Galdi’s fascination with cars began at age 11, when he attended a Can-Am race featuring fellow-New Zealanders Bruce McLaren and Denny Hulme, among others, in Bridgehamton, N.Y.

“By the time I could drive it was in the 1970s,” Galdi said. “Muscle Cars were just a bit earlier and I gravitated more to cars like the Lotus Europa; I was a glutton for punishment. Believe it or not, I still have my 1972 Lotus Europa, just finished doing a complete restoration on it, too.”

A lot of great Formula 1 drivers saw this view of the No. 11 McLaren.

Formula One’s annual autumnal trek into Watkins Glen International for the U.S. Grand Prix became a natural camping magnet during the 1970s for Greg, older brother Joseph and assorted schoolmates and friends.

“We were there the year they burned the bus, although we were not involved,” said Galdi, recalling the rowdy days of The Bog. “Every year someone would bring a convertible to burn in The Bog. One year they convinced whoever the driver was of this bus to drive it into The Bog and they set it on fire. After that, The Bog got filled-in and that was the end of that. But between the track and the Seneca Lodge, it was just great stuff.

“Unbeknownst to me, that was the first time I saw the M23-9. It was 1976 and Jochen Mass was driving it.” Mass wheeled the No. 11 to a fourth-place finish in the U.S. Grand Prix on Oct. 10, 1976 _ the last time the car would finish a GP at full-song.

“I love these high-airbox cars,” Galdi said. “Back then if you were on the main straightaway, you’d see these high-airboxes come over the Armco (barriers) first, and then they would burst into view coming at you and go down the straightaway. Man, that was so exciting.”

Galdi’s success in business allowed him to go racing approximately 30-plus years ago. “I started with a Lotus 11 and then I went to Lotus 23,” Galdi said. “I had a string of race cars, a number of Porsches including a Porsche 917. And then I wanted a Formula One car. I had raced enough that I felt confident enough (to drive one).”

To that end, Galdi called upon the expertise of friend Neil Trundle, McLaren’s oldest employee, whom he had met at several races. “I said I’m looking for a Lotus 72. I thought that was the car because Lotus was in my blood, right?” Galdi said. “He said to me, ‘Why would you want one of those? First, they bottom on every bump and second, they’re like birds _ they’re always going to be breaking and you’re going to be repairing them.’

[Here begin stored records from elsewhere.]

(** * Conversation ingest engine: format detection and the four parsers

    A shallow embedding of the TypeScript sources

      - [src/ingest/parsers/json-transcript.ts]
      - [src/ingest/parsers/chat-log.ts]
      - [src/ingest/parsers/whatsapp.ts]
      - [src/ingest/parsers/srt.ts]
      - [src/ingest/index.ts]   ([detectFormat], [parseInput], [ingest])
      - [src/routes/ingest.ts]  ([normalizeRequestBody] and the two handlers)

    together with the part of the JavaScript runtime these files call
    (string trimming and splitting, regular expressions, number
    conversion, [Array.prototype.sort], [Math.min]).

    Modelling conventions.

    - A JavaScript string is a [string]; its code units are limited to
      U+0000..U+00FF.  Over this range the white space of [trim] and of
      the class [\s] is TAB, LF, VT, FF, CR, SPACE and NBSP, and the
      character class of the WhatsApp patterns that holds the hyphen
      and the en dash (U+2013) contains the hyphen only.
    - A JavaScript number is a [number]: [NaN], the two infinities, or a
      finite value carried as an exact rational in lowest terms; the sign
      of zero is not represented.  [parseFloat], [parseInt] and the
      arithmetic of the chat-log timestamps round to the nearest double
      ([Num.to_double], [Num.fmul], [Num.fsub]).  The other operations
      are exact: they are what the host computes as long as the operands
      and the result are integers of at most 53 bits, and the theorems
      that rest on them say where that is assumed.
    - [undefined] for an optional field is [None].
    - [new Date(s).getTime()] depends on the host for every string outside
      the ECMAScript date-time format, so the parsers take the host's
      [Date_parse] as a parameter; [Host.Date_parse_iso] is one conforming
      instance used to run the examples. *)

From Stdlib Require Import String Ascii List Bool Arith ZArith QArith Qround.
From Stdlib Require Import Lia Lqa Permutation Sorted.
Import ListNotations.

Close Scope Q_scope.
Local Open Scope string_scope.
Local Open Scope list_scope.
Local Open Scope nat_scope.

Set Implicit Arguments.

(* ================================================================== *)
(** ** JavaScript strings *)

Module Str.

Definition code (c : ascii) : nat := nat_of_ascii c.

(** White space and line terminators: what [String.prototype.trim]
    strips and what [\s] matches. *)
Definition is_space (c : ascii) : bool :=
  ((9 <=? code c) && (code c <=? 13)) || (code c =? 32) || (code c =? 160).

Definition is_digit (c : ascii) : bool :=
  (48 <=? code c) && (code c <=? 57).

Definition is_upper (c : ascii) : bool := (65 <=? code c) && (code c <=? 90).
Definition is_lower (c : ascii) : bool := (97 <=? code c) && (code c <=? 122).
Definition is_alpha (c : ascii) : bool := is_upper c || is_lower c.

(** [.] without the [s] flag: anything but a line terminator. *)
Definition is_line_terminator (c : ascii) : bool :=
  (code c =? 10) || (code c =? 13).

Definition is_char (x : ascii) (c : ascii) : bool := Ascii.eqb x c.

Definition upcase (c : ascii) : ascii :=
  if is_lower c then ascii_of_nat (code c - 32) else c.

(** A literal character under the [i] flag. *)
Definition is_char_ci (x : ascii) (c : ascii) : bool :=
  Ascii.eqb (upcase x) (upcase c).

Fixpoint trimStart (s : string) : string :=
  match s with
  | EmptyString => EmptyString
  | String c s' => if is_space c then trimStart s' else s
  end.

Fixpoint trimEnd (s : string) : string :=
  match s with
  | EmptyString => EmptyString
  | String c s' =>
      match trimEnd s' with
      | EmptyString => if is_space c then EmptyString else String c EmptyString
      | t => String c t
      end
  end.

(** [String.prototype.trim]. *)
Definition trim (s : string) : string := trimEnd (trimStart s).

(** Nothing but white space. *)
Fixpoint all_space (s : string) : bool :=
  match s with
  | EmptyString => true
  | String c s' => is_space c && all_space s'
  end.

(** [q] is what is left of [s] after some prefix. *)
Definition is_suffix (q s : string) : Prop := exists p, s = (p ++ q)%string.

(** Truthiness of a string: non-empty. *)
Definition truthy (s : string) : bool :=
  match s with EmptyString => false | _ => true end.

(** [s.substring(0, |s| - |rest|)] for a suffix [rest] of [s]. *)
Definition upto (s rest : string) : string :=
  substring 0 (String.length s - String.length rest) s.

(** [Array.prototype.join]. *)
Fixpoint join (sep : string) (l : list string) : string :=
  match l with
  | [] => EmptyString
  | [x] => x
  | x :: l' => (x ++ sep ++ join sep l')%string
  end.

(** [s.split(sep)] for a separator of one character. *)
Fixpoint split_char (sep : ascii) (s : string) : list string :=
  match s with
  | EmptyString => [EmptyString]
  | String c s' =>
      if Ascii.eqb c sep then EmptyString :: split_char sep s'
      else match split_char sep s' with
           | piece :: l => String c piece :: l
           | [] => [String c EmptyString]
           end
  end.

(** [s.replace(/c/g, d)] for characters [c] and [d]. *)
Fixpoint replace_char (c d : ascii) (s : string) : string :=
  match s with
  | EmptyString => EmptyString
  | String a s' => String (if Ascii.eqb a c then d else a) (replace_char c d s')
  end.

Definition LF : string := String (ascii_of_nat 10) EmptyString.
Definition CR : string := String (ascii_of_nat 13) EmptyString.

End Str.

(* ================================================================== *)
(** ** Regular expressions

    A backtracking matcher in continuation-passing style with the
    ECMAScript disciplines the patterns of the sources rely on: the left
    alternative first, greedy quantifiers, an iteration of [*] that
    consumes nothing is rejected. *)

Module Regex.

Inductive re : Type :=
| Eps
| Bol                            (* ^  (no m flag) *)
| Eol                            (* $  (no m flag) *)
| Cls (p : ascii -> bool)        (* one character of a class *)
| Seq (r1 r2 : re)
| Alt (r1 r2 : re)
| Star (r : re)
| Grp (i : nat) (r : re).        (* capture group number i *)

Definition Plus (r : re) : re := Seq r (Star r).
Definition Opt (r : re) : re := Alt r Eps.

Fixpoint upto_n (n : nat) (r : re) : re :=      (* r{0,n} *)
  match n with
  | O => Eps
  | S n' => Opt (Seq r (upto_n n' r))
  end.

Fixpoint Rep (m n : nat) (r : re) : re :=       (* r{m,m+n} *)
  match m with
  | O => upto_n n r
  | S m' => Seq r (Rep m' n r)
  end.

Definition Range (lo hi : nat) (r : re) : re := Rep lo (hi - lo) r.   (* r{lo,hi} *)
Definition Times (n : nat) (r : re) : re := Rep n 0 r.               (* r{n} *)

Fixpoint seqs (l : list re) : re :=
  match l with
  | [] => Eps
  | [r] => r
  | r :: l' => Seq r (seqs l')
  end.

Definition caps : Type := list (nat * string).

Fixpoint cap (c : caps) (i : nat) : string :=
  match c with
  | [] => EmptyString
  | (j, s) :: c' => if Nat.eqb i j then s else cap c' i
  end.

Section Run.
Context {R : Type}.
Variable total : nat.          (* length of the whole input *)

Fixpoint run (r : re) (s : string) (c : caps)
         (k : string -> caps -> option R) {struct r} : option R :=
  match r with
  | Eps => k s c
  | Bol => if String.length s =? total then k s c else None
  | Eol => match s with EmptyString => k s c | String _ _ => None end
  | Cls p =>
      match s with
      | String a s' => if p a then k s' c else None
      | EmptyString => None
      end
  | Seq r1 r2 => run r1 s c (fun s1 c1 => run r2 s1 c1 k)
  | Alt r1 r2 =>
      match run r1 s c k with
      | Some x => Some x
      | None => run r2 s c k
      end
  | Star r1 =>
      (fix loop (fuel : nat) (s : string) (c : caps) {struct fuel} : option R :=
         match fuel with
         | O => k s c
         | S fuel' =>
             match run r1 s c
                       (fun s1 c1 =>
                          if String.length s1 <? String.length s then loop fuel' s1 c1 else None)
             with
             | Some x => Some x
             | None => k s c
             end
         end) (String.length s) s c
  | Grp i r1 => run r1 s c (fun s1 c1 => k s1 ((i, Str.upto s s1) :: c1))
  end.
End Run.

(** A match anchored at the start of the suffix [s] of an input of
    length [total]: the text after the match and the captures. *)
Definition match_here (r : re) (total : nat) (s : string) : option (string * caps) :=
  run total r s [] (fun s' c => Some (s', c)).

(** Leftmost match from the suffix [s] on: the text before it (from
    [s]), the text after it, the captures. *)
Fixpoint search_from (r : re) (total : nat) (s : string)
  : option (string * string * caps) :=
  match match_here r total s with
  | Some (rest, c) => Some (EmptyString, rest, c)
  | None =>
      match s with
      | EmptyString => None
      | String a s' =>
          match search_from r total s' with
          | Some (pre, rest, c) => Some (String a pre, rest, c)
          | None => None
          end
      end
  end.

“He said, ‘What you really want is an M23 _ it’ll be nice to drive, very responsive and a very robust design.’ I listened to him and we started looking around. We found a couple of cars out there about 15 years ago…and then all of sudden he calls me excitedly and says, ‘The car we have over at Brooklands Museum for the last 25 years _ since the crash in Brazil (the car’s final start on Jan. 23, 1977) _ that’s become available.’

“So, there was no question, again because provenance in race cars is everything. Most of them are like George Washington’s axe _ they’re original, except the handle’s been replaced twice and the head three times. Here was a car that had sat in plain view since its last race. It had its original engine in it, was just spectacular.

“So that was an easy decision. I had Kerry Adams of Adams McCall Engineering (now Kendle Adams Motorsport) _ who did work with Neil with the McLaren team back in the day _ do the restoration in England. And Nicholson McLaren, which used to do the engines for McLaren, I had them rebuild the engine. 

“So now I had this fabulous original piece of history and I managed to drive it for a good 10 years at speed without hurting it. I’ve had it up to about 189 on the straightaway at Road America (in Elkhart Lake, Wis.). It’ll do like 210 or something like that, but not with me in it. It’s quite an experience to drive that car.”

Of course, this car is most closely associated with Brazilian Fittipaldi, F1 World Driving Champion in 1972 (with Lotus) and 1974 with McLaren. “Fitti,” as he was nicknamed during his F1 days, won the Argentine Grand Prix in the M23-9s debut on Jan. 12, 1975. Fittipaldi logged 11 starts in the car that season, including a second victory in the British Grand Prix on July 19 and runnerup results in Brazil and on the famed Streets of Monaco.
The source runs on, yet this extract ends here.